Most people questioned agreed that one difference that exists here in the North is that we live in smaller communities, and are more apt to run into people we've dated.
"It's a normal crowd. Normal people live up here."
"It's trite. She should go back to Halifax. Sex in the North is fuelled by alcohol and boredom? Jeez. Good. There's only three bars in Yellowknife? Get your facts right. And it's not this flagrant, tap you on the shoulder, 'you want to come back to my house' scenario. I don't think it's the whole story."
"This is not very flattering. I've been here 12 years," says another, adding that's it's hard to find people to date, never mind have sex with, "because everyone is married. No, I don't think this is realistic."

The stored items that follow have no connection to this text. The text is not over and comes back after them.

Lemma image_step (k : nat) (st st' : dstate) :
  (k < length buf / 512)%nat →
  image_inv buf fam appstartaddr0 k st →
  block_body familyid buf (length buf / 512) k st = Ok st' →
  image_inv buf fam appstartaddr0 (Datatypes.S k) st'.
Proof.
  intros Hk Hinv Hb.
  pose proof (block_hd_header_at buf k Hk) as Hhd.
  set (hd := header_at buf k) in *.
  destruct (block_body_cases familyid buf (length buf / 512) k st hd Hhd)
    as [[_ E]|[(_ & Hnf & E)|[Hacc E]]]; rewrite E in Hb.
  - discriminate.
  - (* a skipped block *)
    apply Ok_inj in Hb. subst st'. unfold image_inv in *.
    assert (Hk' : ¬ flashed buf k) by (unfold flashed; fold hd; congruence).
    destruct (curraddr st) as [c|].
    + destruct Hinv as (H1 & H2 & H3 & (j0 & Hj0 & F0 & B0 & A0)
                        & (j1 & Hj1 & F1 & B1 & C1) & H6).
      split; [exact H1|]. split; [exact H2|]. split; [exact H3|].
      split; [exists j0; split; [lia|auto]|].
      split.
      { exists j1. split; [lia|]. split; [exact F1|]. split; [|exact C1].
        intros j Hj. destruct (Nat.eq_dec j k) as [->|Hne]; [exact Hk'|].
        apply B1. lia. }
      intros j Hj Fj. destruct (Nat.eq_dec j k) as [->|Hne]; [contradiction|].
      apply H6; [lia|exact Fj].
    + destruct Hinv as [H1 H2]. split; [exact H1|].
      intros j Hj. destruct (Nat.eq_dec j k) as [->|Hne]; [exact Hk'|].
      apply H2. lia.
  - (* a flashed block *)
    assert (Hfl : flashed buf k).
    { unfold flashed. fold hd. unfold accepted in Hacc.
      apply andb_true_iff in Hacc as [_ Hacc]. apply negb_true_iff in Hacc.
      exact Hacc. }
    pose proof (Hfam k Hk Hfl) as H7. fold hd in H7.
    destruct (accept_block familyid hd (nth_block buf k) st) as [s1|] eqn:Ea;
      [|discriminate].
    cbn [mbind result_bind] in Hb. apply Ok_inj in Hb.
    pose proof (accept_block_datalen _ _ _ _ _ Ea) as Hlen.
    destruct (accept_block_fields _ _ _ _ _ Ea) as (Hc1 & Hf1 & Hff1 & Ha1).
    destruct (image_payload k Hk Hfl Hlen) as [Hpay Hpaylen]. fold hd in Hpay, Hpaylen.
    destruct (header_at_range buf k Hk) as [R3 R4]. fold hd in R3, R4.
    unfold image_inv in Hinv.
    destruct (curraddr st) as [c|] eqn:Hcur.
    + (* a later flashed block *)
      destruct Hinv as (H1 & H2 & H3 & (j0 & Hj0 & F0 & B0 & A0)
                        & (j1 & Hj1 & F1 & B1 & C1) & H6).
      assert (Hreset : reset_cursor familyid hd (adopt_family hd st) = st).
      { apply (reset_cursor_same_family familyid hd st c Hcur). congruence. }
      rewrite Hreset in *.
      assert (Hp : block_padding familyid hd st = Ok (hd3 hd - c)).
      { unfold block_padding, block_cursor. rewrite Hreset, Hcur.
        reflexivity. }
      destruct (accept_block_Ok_gap _ _ _ _ _ _ Ea Hp) as [Hgap Hout].
      assert (Hkeys : ∀ f, is_Some (families_found s1 !! f) → f = fam).
      { intros f Hf. rewrite Hff1 in Hf.
        apply note_family_keys in Hf as [->|Hf]; [exact H7|exact (H2 f Hf)]. }
      rewrite last_block_small in Hb by (eapply size_single_key; exact Hkeys).
      assert (st' = s1) as -> by (destruct (k =? _)%nat; congruence).
      unfold image_inv. rewrite Hc1.
      split; [congruence|]. split; [exact Hkeys|].
      split.
      { rewrite Hout, !length_app, length_replicate, Ha1. lia. }
      split; [exists j0; rewrite Ha1; split; [lia|auto]|].
      split.
      { exists k. split; [lia|]. split; [exact Hfl|]. split; [|reflexivity].
        intros j Hj. lia. }
      intros j Hj Fj. rewrite Hout, Ha1.
      destruct (Nat.eq_dec j k) as [->|Hne].
      * unfold placed. fold hd.
        assert (Hstart : appstartaddr st <= c).
        { specialize (H6 j1 Hj1 F1). unfold placed in H6.
          destruct (header_at_range buf j1 ltac:(lia)) as [_ R]. lia. }
        split; [lia|].
        split; [rewrite !length_app, length_replicate; lia|].
        rewrite app_assoc.
        replace (Z.to_nat (hd3 hd - appstartaddr st))
          with (length (concat (outp st) ++ replicate (Z.to_nat (hd3 hd - c)) x00)
                + 0)%nat
          by (rewrite length_app, length_replicate; lia).
        rewrite <- Nat.add_assoc, slice_app_r, slice_0, Nat.add_0_l.
        rewrite take_ge by lia. exact Hpay.
      * apply placed_app; [lia|]. apply H6; [lia|exact Fj].
    + (* the first flashed block *)
      destruct Hinv as [-> Hnone].
      rewrite reset_cursor_first in * by reflexivity.
      cbn [dstate_init families_found prev_flag all_flags_same outp
           appstartaddr currfamilyid] in *.
      rewrite (image_start hd appstartaddr0 H7) in Ha1.
      assert (Hp : block_padding familyid hd (dstate_init appstartaddr0)
                   = Ok 0).
      { unfold block_padding, block_cursor.
        rewrite reset_cursor_first by reflexivity. cbn [curraddr].
        rewrite Z.sub_diag. reflexivity. }
      destruct (accept_block_Ok_gap _ _ _ _ _ _ Ea Hp) as [_ Hout].
      cbn [dstate_init outp concat app] in Hout.
      change (replicate (Z.to_nat 0) x00) with (@nil byte) in Hout.
      cbn [app] in Hout.
      assert (Hkeys : ∀ f, is_Some (families_found s1 !! f) → f = fam).
      { intros f Hf. rewrite Hff1 in Hf.
        apply note_family_keys in Hf as [->|Hf]; [exact H7|].
        destruct Hf as [v Hv]. rewrite lookup_empty in Hv. discriminate. }
      rewrite last_block_small in Hb by (eapply size_single_key; exact Hkeys).
      assert (st' = s1) as -> by (destruct (k =? _)%nat; congruence).
      unfold image_inv. rewrite Hc1.
      split; [congruence|]. split; [exact Hkeys|].
      split; [rewrite Hout, Ha1; lia|].
      split.
      { exists k. split; [lia|]. split; [exact Hfl|]. split; [|exact Ha1].
        intros j Hj. apply Hnone. exact Hj. }
      split.
      { exists k. split; [lia|]. split; [exact Hfl|]. split; [|reflexivity].
        intros j Hj. lia. }
      intros j Hj Fj.
      destruct (Nat.eq_dec j k) as [->|Hne];
        [|exfalso; apply (Hnone j); [lia|exact Fj]].
      unfold placed. fold hd. rewrite Hout, Ha1, Z.sub_diag.
      split; [lia|]. split; [lia|].
      change (Z.to_nat 0) with 0%nat. rewrite slice_0, Nat.add_0_l.
      rewrite take_ge by lia. exact Hpay.
Qed.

"I think this is rude. I work in a bar and I have never seen anything like this happen in the bar. Never, ever have I seen it happen. I think it's very rude. I think Yellowknife has more to offer in the winter, rather than drink and sleep around. I've been here two years this summer and I've had a boyfriend a year and a half. I didn't drop him when spring came along. This is belittling. And it's absolutely ignorant about what the North is about.
"And I think it's ridiculous that she's saying they (AIDS Yellowknife) are going around flinging condoms at people. They hand out condoms when they're doing campaigns to promote safe sex. They do that in schools in other provinces."
Because Vogels is published in youthful, alternative papers, Skinner thinks that the questions Vogels asked his reporter "were probably question to elicit something that would be of interest to that audience."
"What we're doing," he says, "will probably be tailored to a wider audience that would listen to CBC across the North.
"Some of the raw quality of what was in the Vogels column obviously won't be in what we do on the air."